Not good, because Lynx is the only one of us who really wanted to go into academia to further himself for the future.

“I don’t know what to say, Hawk. Things have been so busy lately I just don’t know what’s going on from one moment to the next. I worry about Mom, who isn’t around, and Sparrow isn’t calling me, and then shit like this,” I say tiredly, scrubbing a hand over my face.

“You just concentrate on Leila, and the rest of us will get our shit together. Don’t worry. Just be around if I need you, okay?”

“Sure thing,” I reply, giving him a fist bump before walking back to my room.

I try to go to sleep, even get close enough to Lay to cuddle her, but I can’t sleep, and it’s not just this weirdness that’s taken over my family. I worry about Lay all the time. She goes to classes after eleven when she leaves site offices and then spends mid-afternoon with her sister, sometimes coming back to campus for a later class.

She’s always busy with school or work or taking care of everyone. Her parents aren’t even talking to her lately because they’re so wrapped up in themselves and their issues they just don’t see her.

It’s my job to look after Lay, my responsibility to make sure she doesn’t burn herself out. Exams are coming up hard and fast, and if a little cold can turn into something this bad, I’ll have to do my job a whole lot better.

The only option I see is moving her in here with me. But how?

I spend the rest of the night, when she starts fussing and develops a fever, watching her from the chair beside the bed. Cooling her down and feeding her small sips of water.

Damn, this love stuff is serious business.

The next morning isn’t much better, but this time it’s about Lay’s grumpiness and the absolutely crappy patient she makes. I already caught Lynx and Hawk out in the hall laughing their asses off because I tried to make her drink cough syrup that she insists tastes like the back end of a dying cow.

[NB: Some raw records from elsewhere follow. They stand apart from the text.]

Definition open : DB bool :=
  '(c, _) ← mget;
  let i := _connectionInfo c in
  on_handle (fun h w => (tt, mysql_opt_reconnect h, w));;
  ok ← on_handle (fun h w => mysql_real_connect h (Host i) (User i) (Password i) (DBName i) (Port i)
                               (UnixHanderName i) (ClientFlag i) w);
  if negb ok then mret false else
  if negb (bool_decide (charset i = [])) then
    r ← on_handle (fun h w => mysql_set_character_set h (Charset i) w);
    mret (r =? 0)
  else mret true.

Definition reopen : DB bool :=
  on_handle (fun h w => (tt, h, mysql_close h w));;
  on_handle (fun _ w => (tt, mysql_init, w));;
  open.

(** The [while (true)] of [isActive]. *)
Fixpoint ping_loop (fuel : nat) (start : Z) : DB bool :=
  match fuel with
  | O => mfuel
  | S fuel' =>
      r ← on_handle mysql_ping;
      if r =? 0 then mret true else
      now ← on_world GetTimeMillisecond;
      if MINUTE * RECONNECT_TIME_OUT <? s64 (now - start) then reopen
      else ping_loop fuel' start
  end.

Definition isActive (fuel : nat) : DB bool :=
  r ← on_handle mysql_ping;
  if negb (r =? 0) then
    start ← on_world GetTimeMillisecond;
    ping_loop fuel start
  else mret true.

Definition InnerExecute (fuel : nat) (sql : bytes) : DB bool :=
  let sql := cstr sql in
  ret ← on_handle (fun h w => mysql_real_query h sql w);
  if ret =? 0 then mret true else
  active ← isActive fuel;
  if negb active then mret false else
  ret ← on_handle (fun h w => mysql_real_query h sql w);
  mret (ret =? 0).

(** The statistics after a statement that took [execTime] and ended in [ret]. *)
Definition record_exec (execTime : Z) (ret : bool) (t : ConnectionTraceInfo) : ConnectionTraceInfo :=
  let maxTime := if _maxExecTime t <? execTime then s32 execTime else _maxExecTime t in
  let minTime := if execTime <? _minExecTime t then s32 execTime else _minExecTime t in
  mkTrace (_execCount t) (if ret then _failCount t else s64 (_failCount t + 1)) maxTime minTime.

Definition execute (fuel : nat) (sql : bytes) : DB bool :=
  mmodify (fun '(c, w) => (set_trace (mkTrace (s64 (_execCount (_traceInfo c) + 1))
    (_failCount (_traceInfo c)) (_maxExecTime (_traceInfo c)) (_minExecTime (_traceInfo c))) c, w));;
  watch ← on_world StopWatch_new;
  ret ← InnerExecute fuel sql;
  execTime ← on_world (Interval watch);
  mmodify (fun '(c, w) => (set_trace (record_exec execTime ret (_traceInfo c)) c, w));;
  mret ret.

Definition GetLastErrNo (c : DBConnection) : Z := mysql_errno (_mysqlHandler c).
Definition GetLastErrInfo (c : DBConnection) : bytes := mysql_error (_mysqlHandler c).

(** The size, and what [pszDest] holds afterwards ([None]: untouched). *)
Definition EscapeStringEx (fuel : nat) (pszSrc : bytes) : DB (Z * bytes) :=
  '(c, _) ← mget;
  let '(size, dest) := mysql_real_escape_string (_mysqlHandler c) pszSrc in
  if size =? 0 then
    active ← isActive fuel;
    if (active : bool) then
      '(c, _) ← mget;
      mret (mysql_real_escape_string (_mysqlHandler c) pszSrc)
    else mret (size, dest)
  else mret (size, dest).

(** [EscapeString] of [IEscapeStringHandler]: the size as an [s32]. *)
Definition EscapeString (fuel : nat) (pszSrc : bytes) : DB (Z * bytes) :=
  '(size, dest) ← EscapeStringEx fuel pszSrc;
  mret (s32 size, dest).

Definition GetAffectedRow (c : DBConnection) : Z := u64 (mysql_affected_rows (_mysqlHandler c)).
End DBConnection.

Arguments mkDB {L}.

(** ** Properties *)

Section DBProps.
Context {L : Mysql} {C : SqlClock L}.

Abbreviation DB := (M (DBConnection * sqlworld)).

(** What only [execute] changes: the data to reconnect and the statistics. *)
Definition same_data (s s' : DBConnection * sqlworld) : Prop :=
  _connectionInfo (fst s') = _connectionInfo (fst s) /\ _traceInfo (fst s') = _traceInfo (fst s).

#[local] Instance same_data_preorder : PreOrder same_data.
Proof. split; [done|]. intros s1 s2 s3 [? ?] [? ?]. split; congruence. Qed.

Lemma preserves_on_handle {A} (f : MYSQL -> sqlworld -> A * MYSQL * sqlworld) :
  preserves same_data (on_handle f).
Proof.
  intros [c w] a s'. unfold on_handle, mget, mput, mret, M_ret, mbind, M_bind.
  destruct (f (_mysqlHandler c) w) as [[? ?] ?]. by intros [= <- <-].
Qed.

Lemma preserves_on_world {A} (f : sqlworld -> A * sqlworld) : preserves same_data (on_world f).
Proof.
  intros [c w] a s'. unfold on_world, mget, mput, mret, M_ret, mbind, M_bind.
  destruct (f w) as [? ?]. by intros [= <- <-].
Qed.

Hint Resolve preserves_on_handle preserves_on_world : preserve.

Lemma preserves_open : preserves same_data open.
Proof. unfold open. preserve_tac. Qed.

Hint Resolve preserves_open : preserve.

Lemma preserves_isActive fuel : preserves same_data (isActive fuel).
Proof.
  unfold isActive. preserve_tac. revert a0. induction fuel as [|fuel IH]; intros a0; cbn [ping_loop];
    unfold reopen; preserve_tac.
Qed.

Hint Resolve preserves_isActive : preserve.

Lemma preserves_InnerExecute fuel sql : preserves same_data (InnerExecute fuel sql).
Proof. unfold InnerExecute. preserve_tac. Qed.

(** *** Every operation returns *)

Definition total {S A} (m : M S A) : Prop := forall s, exists a s', m s = Ok (a, s').

Lemma total_bind {S A B} (m : M S A) (k : A -> M S B) : total m -> (forall a, total (k a)) -> total (m ≫= k).
Proof.
  intros Hm Hk s. destruct (Hm s) as (a & s1 & E). destruct (Hk a s1) as (b & s2 & E2).
  exists b, s2. by rewrite (M_bind_Ok _ _ _ _ _ E).
Qed.

Lemma total_ret {S A} (a : A) : total (mret (M := M S) a).
Proof. intros s. by exists a, s. Qed.

Lemma total_handle {A} (f : MYSQL -> sqlworld -> A * MYSQL * sqlworld) : total (on_handle f).
Proof.
  intros [c w]. unfold on_handle, mget, mput, mret, M_ret, mbind, M_bind.
  destruct (f (_mysqlHandler c) w) as [[? ?] ?]. eauto.
Qed.

Lemma total_world {A} (f : sqlworld -> A * sqlworld) : total (on_world f).
Proof.
  intros [c w]. unfold on_world, mget, mput, mret, M_ret, mbind, M_bind. destruct (f w). eauto.
Qed.

Lemma total_get {S} : total (mget (S := S)).
Proof. intros s. by exists s, s. Qed.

I argued until she drank the stuff, but two seconds after it hit her stomach, she projectile vomited straight into my crotch area, because I was still standing beside the bed.

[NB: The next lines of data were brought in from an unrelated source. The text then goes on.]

(* ===== verification/LuaApi.v ===== *)
(** * The Lua C interface as the program uses it (Thridlibrary/include/lua)

    [lua.h] gives the type codes and the macros; the functions are in a
    compiled library and are the operations of the class [Lua].  [LuaLaws]
    states what the reference manual says of them: the state has a stack of
    values, with [limit] slots guaranteed to exist, and a heap of tables.  An
    operation that can raise a Lua error returns [None] for it.  The module
    [ScriptedLua] is a concrete instance, for the witnesses. *)
From Stdlib Require Import ZArith Lia Ascii.
From stdpp Require Import base numbers list list_numbers strings.
From S2P Require Import Prelude.
Open Scope Z_scope.

(** ** lua.h *)

Definition LUA_OK : Z := 0.
Definition LUA_TNONE : Z := -1.
Definition LUA_TNIL : Z := 0.
Definition LUA_TBOOLEAN : Z := 1.
Definition LUA_TLIGHTUSERDATA : Z := 2.
Definition LUA_TNUMBER : Z := 3.
Definition LUA_TSTRING : Z := 4.
Definition LUA_TTABLE : Z := 5.
Definition LUA_TFUNCTION : Z := 6.
Definition LUA_TUSERDATA : Z := 7.
Definition LUA_TTHREAD : Z := 8.
Definition LUA_MINSTACK : Z := 20.

(** Values; a table, a function, a full userdata or a thread is a reference. *)
Inductive lvalue : Type :=
  | LNil
  | LBool (b : bool)
  | LInt (z : Z)
  | LFloat (bits : Z)
  | LStr (s : bytes)
  | LLight (p : Z)
  | LTable (r : Z)
  | LFun (f : Z)
  | LUserdata (u : Z)
  | LThread (t : Z).

#[export] Instance lvalue_eq_dec : EqDecision lvalue.
Proof. solve_decision. Defined.

Definition type_code (v : lvalue) : Z :=
  match v with
  | LNil => LUA_TNIL
  | LBool _ => LUA_TBOOLEAN
  | LInt _ | LFloat _ => LUA_TNUMBER
  | LStr _ => LUA_TSTRING
  | LLight _ => LUA_TLIGHTUSERDATA
  | LTable _ => LUA_TTABLE
  | LFun _ => LUA_TFUNCTION
  | LUserdata _ => LUA_TUSERDATA
  | LThread _ => LUA_TTHREAD
  end.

I’d have lost it then. I mean, I don’t have the strongest stomach, but I tasted that crap, and damn, baby, it really does taste like the back end of some dying animal.

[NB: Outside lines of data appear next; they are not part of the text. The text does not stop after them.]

(** [pkg modules] on the stack, the module's table looked up or created. *)
Lemma module_table s st l path : stack s = st ++ [LTable l] -> plain (heap s) l -> room 2 s ->
  (tab (heap s) l path = LNil \/ exists m, tab (heap s) l path = LTable m /\ plain (heap s) m /\ m <> l) ->
  exists s' m, (lua_do (lua_pushstring path);; lua_do (lua_rawget (-2));;
    s ← mget;
    mwhen (lua_isnil (-1) s)
      (lua_do (lua_pop 1);; lua_do (lua_pushstring path);; lua_do lua_newtable;; lua_do (lua_rawset (-3));;
       lua_do (lua_pushstring path);; lua_do (lua_rawget (-2)))) s = Ok (tt, s') /\
  stack s' = st ++ [LTable l; LTable m] /\ limit s' = limit s /\ plain (heap s') m /\ m <> l /\
  grows (heap s) (heap s') /\
  tab (heap s') l path = LTable m /\ (forall m', tab (heap s) l path = LTable m' -> m = m') /\
  forall r k, plain (heap s) r -> (r, k) <> (l, path) -> tab (heap s') r k = tab (heap s) r k.
Proof.
  intros Hs Hl Hr Hm. unfold room in Hr.
  destruct (pushstring_step path s ltac:(unfold room; lia)) as (S1 & H1 & L1).
  set (s1 := lua_pushstring path s) in *.
  assert (V1 : value_at (stack s1) (-2) = Some (LTable l)).
  { rewrite S1, Hs, <- app_assoc. by apply (value_at_neg st (LTable l) [LStr path]). }
  destruct (rawget_law (-2) l path s1 (stack s) S1 V1) as (S2 & H2 & L2). set (s2 := lua_rawget (-2) s1) in *.
  rewrite (M_bind_Ok _ _ s tt s1), (M_bind_Ok _ _ s1 tt s2), (M_bind_Ok _ _ s2 s2 s2) by done.
  unfold lua_isnil. rewrite type_law, S2, (value_at_neg (stack s) _ [] (-1) eq_refl), H1.
  destruct Hm as [Hn|(m & Hm & Hp & Hne)].
  2:{ rewrite Hm. cbn [type_code]. change (LUA_TTABLE =? LUA_TNIL) with false. cbn [mwhen].
      exists s2, m. rewrite S2, H1, H2, H1, L2, L1, Hs, <- app_assoc, Hm. split_and!; try done.
      intros m' E. by injection E. }
  rewrite Hn. cbn [type_code]. rewrite Z.eqb_refl. cbn [mwhen].
  destruct (pop_law s2 (stack s) [_] 1 S2 eq_refl) as (S3 & H3 & L3). set (s3 := lua_pop 1 s2) in *.
  destruct (pushstring_step path s3) as (S4 & H4 & L4); [unfold room; rewrite S3, L3, L2, L1; lia|].
  set (s4 := lua_pushstring path s3) in *. rewrite S3 in S4.
  destruct (createtable_law 0 0 s4) as (m & S5 & L5 & F5 & P5 & V5 & K5).
  { rewrite S4, L4, L3, L2, L1, length_app. cbn [length]. lia. }
  change (lua_createtable 0 0 s4) with (lua_newtable s4) in *. set (s5 := lua_newtable s4) in *.
  assert (Hh4 : heap s4 = heap s) by congruence. rewrite Hh4 in F5, V5, K5.
  assert (Hne : m <> l) by (intros ->; done). destruct (K5 l Hl) as [Pl5 T5].
  rewrite S4, <- app_assoc in S5. cbn [app] in S5.
  destruct (rawset_law (-3) l path s5 (stack s) (LTable m) S5) as (S6 & L6 & T6 & O6 & P6 & U6); [|done|].
  { rewrite S5, Hs, <- app_assoc. by apply (value_at_neg st (LTable l) [LStr path; LTable m]). }
  set (s6 := lua_rawset (-3) s5) in *.
  destruct (pushstring_step path s6) as (S7 & H7 & L7); [unfold room; rewrite S6, L6, L5, L4, L3, L2, L1; lia|].
  set (s7 := lua_pushstring path s6) in *.
  assert (V7 : value_at (stack s7) (-2) = Some (LTable l)).
  { rewrite S7, S6, Hs, <- app_assoc. by apply (value_at_neg st (LTable l) [LStr path]). }
  destruct (rawget_law (-2) l path s7 (stack s6) S7 V7) as (S8 & H8 & L8).
  exists (lua_rawget (-2) s7), m. split; [reflexivity|].
  rewrite S8, H8, H7, T6, S6, Hs, <- app_assoc. split_and!; try done; [congruence|by apply P6|split|].
  { intros r Hr'. apply P6. by destruct (K5 r Hr'). }
  { intros c f Hc. rewrite U6. by apply V5. }
  intros r k Hr' Hne'. rewrite O6 by done. by destruct (K5 r Hr') as [_ ->].
Qed.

“Jesus.” Lynx shudders when I hobble out into the hall with my soiled clothes and the towels I used to mop up the gunk.

I shudder, my entire body going hard when the smell drifts up at me. Gag reflex, bad.

“Shut up, punk. My poor baby isn’t feeling well,” I mumble, hoping to hell she starts turning for the better soon because this caregiver stuff is a lot easier when my girlfriend isn’t puking and her nose isn’t running like a faucet but too raw to wipe.

“Dude, that smells like the plague, man. Maybe we should tell her to go to the hospital.”

I snort. Oh, yeah, like that’s happening. The doctor told her that exact same thing, and the things that came out of my sweet girl’s mouth…

“She’ll be fine. I’m skipping classes today to look after her, and Hawk’s gonna be here this afternoon when I have to go get Sparrow and take her to her girl doctor appointment.”

Lynx grins at that because I tried to get Hawk to take Sparrow while I stay here with Lay, but he threatened to kill me in my sleep. We’re all horrified that our little sister is now—shudder—a woman.

“Okay, man. Good luck, and listen, don’t worry about stuff right now, okay? Whatever is going on, we’ll get through it.”